L’année nouvelle vient de commencer et le monde entier renouvelle ses vœux. Quels sont ceux des Africains ? Au détour de chaque rue et de chaque concession, on peut entendre des phrases du genre : « Bonne et heureuse année mon frère ! » ou « Sois bénis mon frère ! Que l’année nouvelle nous apporte bonheur et prospérité ! ». En Afrique la désignation « Mon frère, ma sœur, » revient très souvent dans les conversations. Elle est tellement présente qu’on penserait qu’elle caractérise un peuple qui s’aime et qui est ouvert à son semblable. Et pourtant certains faits contradictoires nous rendent perplexes dans cette Afrique-famille où tout le monde est le frère ou la sœur de tout le monde.
Sur le contient noir, deux inconnus qui se rencontrent pour la première fois peuvent automatiquement s’appeler « frères » ; l’Européen n’est pas du tout de cet avis ; à un inconnu qui l’aborde dans la rue par un « Mon frère », il demandera : « On se connait ? ». Oui, en effet pourquoi un inconnu appellerait-il un autre « mon frère » ou » ma sœur » alors qu’il ne le connait ni d’Adam ni d’Eve ?
En effet tous les peuples africains ont dans leur culture ce sentiment d’appartenance à une grande famille qui s’accepte quel que soit le nombre ; le concept de parenté en Afrique, non seulement, enjambe la frontière de la famille-noyau mais semble rester ouverte à tout nouveau membre sans limite ; c’est un principe basé sur le sens du partage très développé sur le continent et symbolisé par différents mots dans les langues parlées ; Si chez les Wolofs par exemple le concept « mbock » dérive du verbe « bock » qui signifie « partager », chez les Baluba du Congo, c’est le terme « bulela » qui implique le partage entre individus. Au bénin, les Mahi appelle tout le monde « Nonvi » qui signifie « petit frère », comme chez les Ewe du Togo et du Ghana.
Ensuite, ces peuples ayant en commun le français ou l’anglais ont adopté l’appelation « Mon frère » ou « Brother » et ne se limitent plus à leur communauté mais à toute l’Afrique. Alors comment des peuples si unis dans les sentiments d’appartenance ont-ils du mal à fonder des institutions continentales, panafricaines, solides pour peser lourd dans cette chère mondialisation ? A cet instant précis où nous écrivons cette dernière phrase, le nom de Marcus Garvey s’inscrit en lettre d’or sur le front du Kamit.

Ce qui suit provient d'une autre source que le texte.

(** What a row of a version holds does not depend on its search texts. *)
#[local] Instance named_linked ns cn :
  Linked mirrored ToolVersion ToolVersionModel (H := version_mapping ns cn).
Proof.
  split; [exact (@linked _ _ _ _ _ _ _ _ linked_versions)|exact (@linked_set _ _ _ _ _ _ _ _ linked_versions)].
Qed.
#[local] Instance named_schema ns cn :
  LawfulSchema ToolVersion ToolVersionModel (H := version_mapping ns cn).
Proof. by split. Qed.

Lemma add_version_simulates t v :
  simulates mirrored (call_allowed (AddVersion t v)) (add_version t v) (sql_add_version db_now t v).
Proof.
  intros cm cs dm ds em es Hrel Hallowed. pose proof Hallowed as ((Hs & _) & Hst & Hparent).
  destruct (require_matching_tenant t (tv_tenant_id v)) as [[]|x] eqn:Er.
  - assert (t = tv_tenant_id v) as Htv.
    { unfold require_matching_tenant, raise_if in Er. by destruct (bool_decide_reflect (t = tv_tenant_id v)). }
    destruct (version_ids v Hs) as [Hct Hcv]. rewrite <-Htv in Hct.
    destruct (parent_found dm ds t v cs es Hrel Hct Hcv Hparent) as [tool Htool].
    replace (sql_add_version db_now t v (St cs (Some ds) es)) with
      (sql_add (H0 := version_mapping (tr_namespace tool) (tr_canonical_name tool)) db_now
         (require_matching_tenant t (tv_tenant_id v)) integrity_error v (St cs (Some ds) es)).
    2: { unfold sql_add_version, sql_add, bind, lift. rewrite Er, Htool. reflexivity. }
    refine (add_simulates mirrored (HM := version_mapping (tr_namespace tool) (tr_canonical_name tool))
      db_now (add_version t v) _ integrity_error _ v
      (add_version_adds t v) Hs eq_refl cm cs dm ds em es Hrel _).
    intros r Hr. split; [by apply Hallowed|]. by apply (version_free dm ds v r).
  - pose proof (add_version_adds t v cm dm em) as Hm. rewrite Er in Hm. simpl in Hm. destruct Hm as [y Hm].
    right. exists y, x. split; [done|]. unfold sql_add_version, bind, lift. by rewrite Er.
Qed.
(** [list_published_snapshots] *)
Definition published_snapshot (row : ToolModel * ToolVersionModel) : res ToolsetCatalogSnapshot :=
  let '(tool, version) := row in
  new_snapshot
    (mkSnapshot (uuid_str (tr_id tool)) (uuid_str (tr_tenant_id tool)) MemberAvailable
       (Some (uuid_str (vr_id version))) (Some (tr_canonical_name tool)) (Some (vr_description version))
       (schema_size (Some version))).

Definition sql_published_snapshots `{DatabaseText} (tenant_id : string) (t : toolset_tables) :
    res (list ToolsetCatalogSnapshot) :=
  let? tenant := as_uuid tenant_id "tenant id" in
  let tools := filter (λ tool, tr_tenant_id tool = tenant ∧ tr_status tool = "active") (tt_tools t) in
  let rows := flat_map (λ tool, map (pair tool) (published_versions t tool)) tools in
  traverse published_snapshot
    (sorted_by (λ a b, collate (tr_canonical_name a.1) (tr_canonical_name b.1)) rows).

(** ** The toolset unit of work, in memory and over rows *)

Inductive toolset_call :=
| AddToolset (tenant_id : string) (x : Toolset)
| SaveToolset (tenant_id : string) (x : Toolset)
| GetToolset (tenant_id id : string)
| GetToolsetBySlug (tenant_id slug : string)
| GetAllPublished (tenant_id : string)
| ListToolsets (tenant_id : string)
| ListGrantedActive (tenant_id principal_id : string)
| MemberSnapshots (tenant_id : string) (tool_ids : list string)
| PublishedSnapshots (tenant_id : string).

Inductive toolset_answer :=
| ToolsetDone
| ToolsetFound (x : option Toolset)
| ToolsetsFound (l : list Toolset)
| SnapshotsFound (l : list ToolsetCatalogSnapshot).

Un des rares panafricanistes à avoir très tôt tenté la vraie union africaine, Marcus Garvey fut trahi par…des « frères » qui ne voyaient pas en lui le leader incontesté. L’histoire de l’Afrique est pleine de ces moments où un Africain qui voulait bien faire s’est vu trahir par « des frères », membre d’un continent qui aime s’appeler par ce label. Se pose alors aujourd’hui la question de savoir à quoi nous sert cette appelation servie à la pelle au détour de chaque rue, à la moindre rencontre et au moindre rassemblement entre Noirs ?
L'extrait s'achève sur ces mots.